» **EXERCISE MATERIALS**:
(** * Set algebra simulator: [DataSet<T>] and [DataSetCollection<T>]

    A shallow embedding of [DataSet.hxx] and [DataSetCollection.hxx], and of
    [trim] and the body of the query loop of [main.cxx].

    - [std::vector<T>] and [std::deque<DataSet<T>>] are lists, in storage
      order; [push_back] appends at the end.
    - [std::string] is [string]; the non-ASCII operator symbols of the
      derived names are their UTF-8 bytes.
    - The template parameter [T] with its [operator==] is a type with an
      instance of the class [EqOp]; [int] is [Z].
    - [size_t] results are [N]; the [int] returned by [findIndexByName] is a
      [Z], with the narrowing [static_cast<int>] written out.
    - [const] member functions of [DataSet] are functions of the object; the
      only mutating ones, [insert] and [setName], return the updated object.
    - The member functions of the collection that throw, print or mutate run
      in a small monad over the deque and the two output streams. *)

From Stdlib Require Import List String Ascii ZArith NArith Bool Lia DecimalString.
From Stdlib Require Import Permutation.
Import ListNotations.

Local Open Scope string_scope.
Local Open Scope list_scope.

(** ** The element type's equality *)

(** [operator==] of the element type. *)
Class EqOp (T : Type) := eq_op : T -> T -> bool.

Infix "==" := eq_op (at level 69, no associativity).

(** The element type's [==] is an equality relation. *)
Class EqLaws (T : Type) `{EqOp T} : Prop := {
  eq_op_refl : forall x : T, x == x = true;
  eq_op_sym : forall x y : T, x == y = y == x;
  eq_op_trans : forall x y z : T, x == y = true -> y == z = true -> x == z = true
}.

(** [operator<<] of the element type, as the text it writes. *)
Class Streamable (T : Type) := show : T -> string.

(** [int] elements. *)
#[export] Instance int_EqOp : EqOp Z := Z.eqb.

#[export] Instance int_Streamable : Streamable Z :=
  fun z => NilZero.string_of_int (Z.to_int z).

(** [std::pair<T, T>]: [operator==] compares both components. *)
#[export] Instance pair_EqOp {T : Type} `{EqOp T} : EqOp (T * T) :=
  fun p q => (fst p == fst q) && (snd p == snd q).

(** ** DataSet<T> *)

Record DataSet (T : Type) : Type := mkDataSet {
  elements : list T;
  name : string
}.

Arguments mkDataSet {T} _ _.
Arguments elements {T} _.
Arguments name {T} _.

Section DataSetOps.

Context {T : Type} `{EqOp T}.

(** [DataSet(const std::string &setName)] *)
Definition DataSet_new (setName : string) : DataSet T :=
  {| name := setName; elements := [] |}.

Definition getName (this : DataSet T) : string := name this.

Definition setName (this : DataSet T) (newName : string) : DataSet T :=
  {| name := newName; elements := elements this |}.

» **ASSIGNMENT**: Nothing in the material may be left out; write it all out verbatim.

» **OUTPUT FOR THIS TASK**:
(** * Set algebra simulator: [DataSet<T>] and [DataSetCollection<T>]

    A shallow embedding of [DataSet.hxx] and [DataSetCollection.hxx], and of
    [trim] and the body of the query loop of [main.cxx].

    - [std::vector<T>] and [std::deque<DataSet<T>>] are lists, in storage
      order; [push_back] appends at the end.
    - [std::string] is [string]; the non-ASCII operator symbols of the
      derived names are their UTF-8 bytes.
    - The template parameter [T] with its [operator==] is a type with an
      instance of the class [EqOp]; [int] is [Z].
    - [size_t] results are [N]; the [int] returned by [findIndexByName] is a
      [Z], with the narrowing [static_cast<int>] written out.
    - [const] member functions of [DataSet] are functions of the object; the
      only mutating ones, [insert] and [setName], return the updated object.
    - The member functions of the collection that throw, print or mutate run
      in a small monad over the deque and the two output streams. *)

From Stdlib Require Import List String Ascii ZArith NArith Bool Lia DecimalString.
From Stdlib Require Import Permutation.
Import ListNotations.

Local Open Scope string_scope.
Local Open Scope list_scope.

(** ** The element type's equality *)

(** [operator==] of the element type. *)
Class EqOp (T : Type) := eq_op : T -> T -> bool.

Infix "==" := eq_op (at level 69, no associativity).

(** The element type's [==] is an equality relation. *)
Class EqLaws (T : Type) `{EqOp T} : Prop := {
  eq_op_refl : forall x : T, x == x = true;
  eq_op_sym : forall x y : T, x == y = y == x;
  eq_op_trans : forall x y z : T, x == y = true -> y == z = true -> x == z = true
}.

(** [operator<<] of the element type, as the text it writes. *)
Class Streamable (T : Type) := show : T -> string.

(** [int] elements. *)
#[export] Instance int_EqOp : EqOp Z := Z.eqb.

#[export] Instance int_Streamable : Streamable Z :=
  fun z => NilZero.string_of_int (Z.to_int z).

(** [std::pair<T, T>]: [operator==] compares both components. *)
#[export] Instance pair_EqOp {T : Type} `{EqOp T} : EqOp (T * T) :=
  fun p q => (fst p == fst q) && (snd p == snd q).

(** ** DataSet<T> *)

Record DataSet (T : Type) : Type := mkDataSet {
  elements : list T;
  name : string
}.

Arguments mkDataSet {T} _ _.
Arguments elements {T} _.
Arguments name {T} _.

Section DataSetOps.

Context {T : Type} `{EqOp T}.

(** [DataSet(const std::string &setName)] *)
Definition DataSet_new (setName : string) : DataSet T :=
  {| name := setName; elements := [] |}.

Definition getName (this : DataSet T) : string := name this.

Definition setName (this : DataSet T) (newName : string) : DataSet T :=
  {| name := newName; elements := elements this |}.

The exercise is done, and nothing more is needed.